_Dataset excerpts_:

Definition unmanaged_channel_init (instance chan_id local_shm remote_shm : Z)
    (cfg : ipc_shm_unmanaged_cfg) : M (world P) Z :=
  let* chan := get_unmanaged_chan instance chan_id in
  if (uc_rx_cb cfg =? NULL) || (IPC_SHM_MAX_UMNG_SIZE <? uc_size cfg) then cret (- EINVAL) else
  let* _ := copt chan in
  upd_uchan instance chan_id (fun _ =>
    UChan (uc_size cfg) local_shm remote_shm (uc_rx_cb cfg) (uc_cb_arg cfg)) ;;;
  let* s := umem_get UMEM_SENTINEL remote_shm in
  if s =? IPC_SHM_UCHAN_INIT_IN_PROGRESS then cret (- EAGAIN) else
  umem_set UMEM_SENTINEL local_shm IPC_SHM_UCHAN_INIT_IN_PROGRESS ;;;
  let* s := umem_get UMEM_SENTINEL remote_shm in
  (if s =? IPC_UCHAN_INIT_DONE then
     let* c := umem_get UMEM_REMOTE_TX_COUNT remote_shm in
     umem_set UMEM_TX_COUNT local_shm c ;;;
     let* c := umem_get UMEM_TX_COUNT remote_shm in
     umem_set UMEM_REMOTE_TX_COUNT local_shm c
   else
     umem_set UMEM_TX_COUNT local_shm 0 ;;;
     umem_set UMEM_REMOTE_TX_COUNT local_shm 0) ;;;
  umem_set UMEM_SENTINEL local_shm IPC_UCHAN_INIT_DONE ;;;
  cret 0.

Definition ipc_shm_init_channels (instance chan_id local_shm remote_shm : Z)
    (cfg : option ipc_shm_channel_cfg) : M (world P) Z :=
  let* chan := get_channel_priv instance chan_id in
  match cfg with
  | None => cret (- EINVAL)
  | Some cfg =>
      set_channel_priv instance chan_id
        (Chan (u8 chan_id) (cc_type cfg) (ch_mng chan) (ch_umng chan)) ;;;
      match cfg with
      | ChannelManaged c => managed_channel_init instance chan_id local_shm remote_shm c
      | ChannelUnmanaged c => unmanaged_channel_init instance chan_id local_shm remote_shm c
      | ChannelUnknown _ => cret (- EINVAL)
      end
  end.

_Problem to solve_:
Wherever a line of the entries holds the string "cret", copy that line.

_Answer section_:
  if (uc_rx_cb cfg =? NULL) || (IPC_SHM_MAX_UMNG_SIZE <? uc_size cfg) then cret (- EINVAL) else
  if s =? IPC_SHM_UCHAN_INIT_IN_PROGRESS then cret (- EAGAIN) else
  cret 0.
  | None => cret (- EINVAL)
      | ChannelUnknown _ => cret (- EINVAL)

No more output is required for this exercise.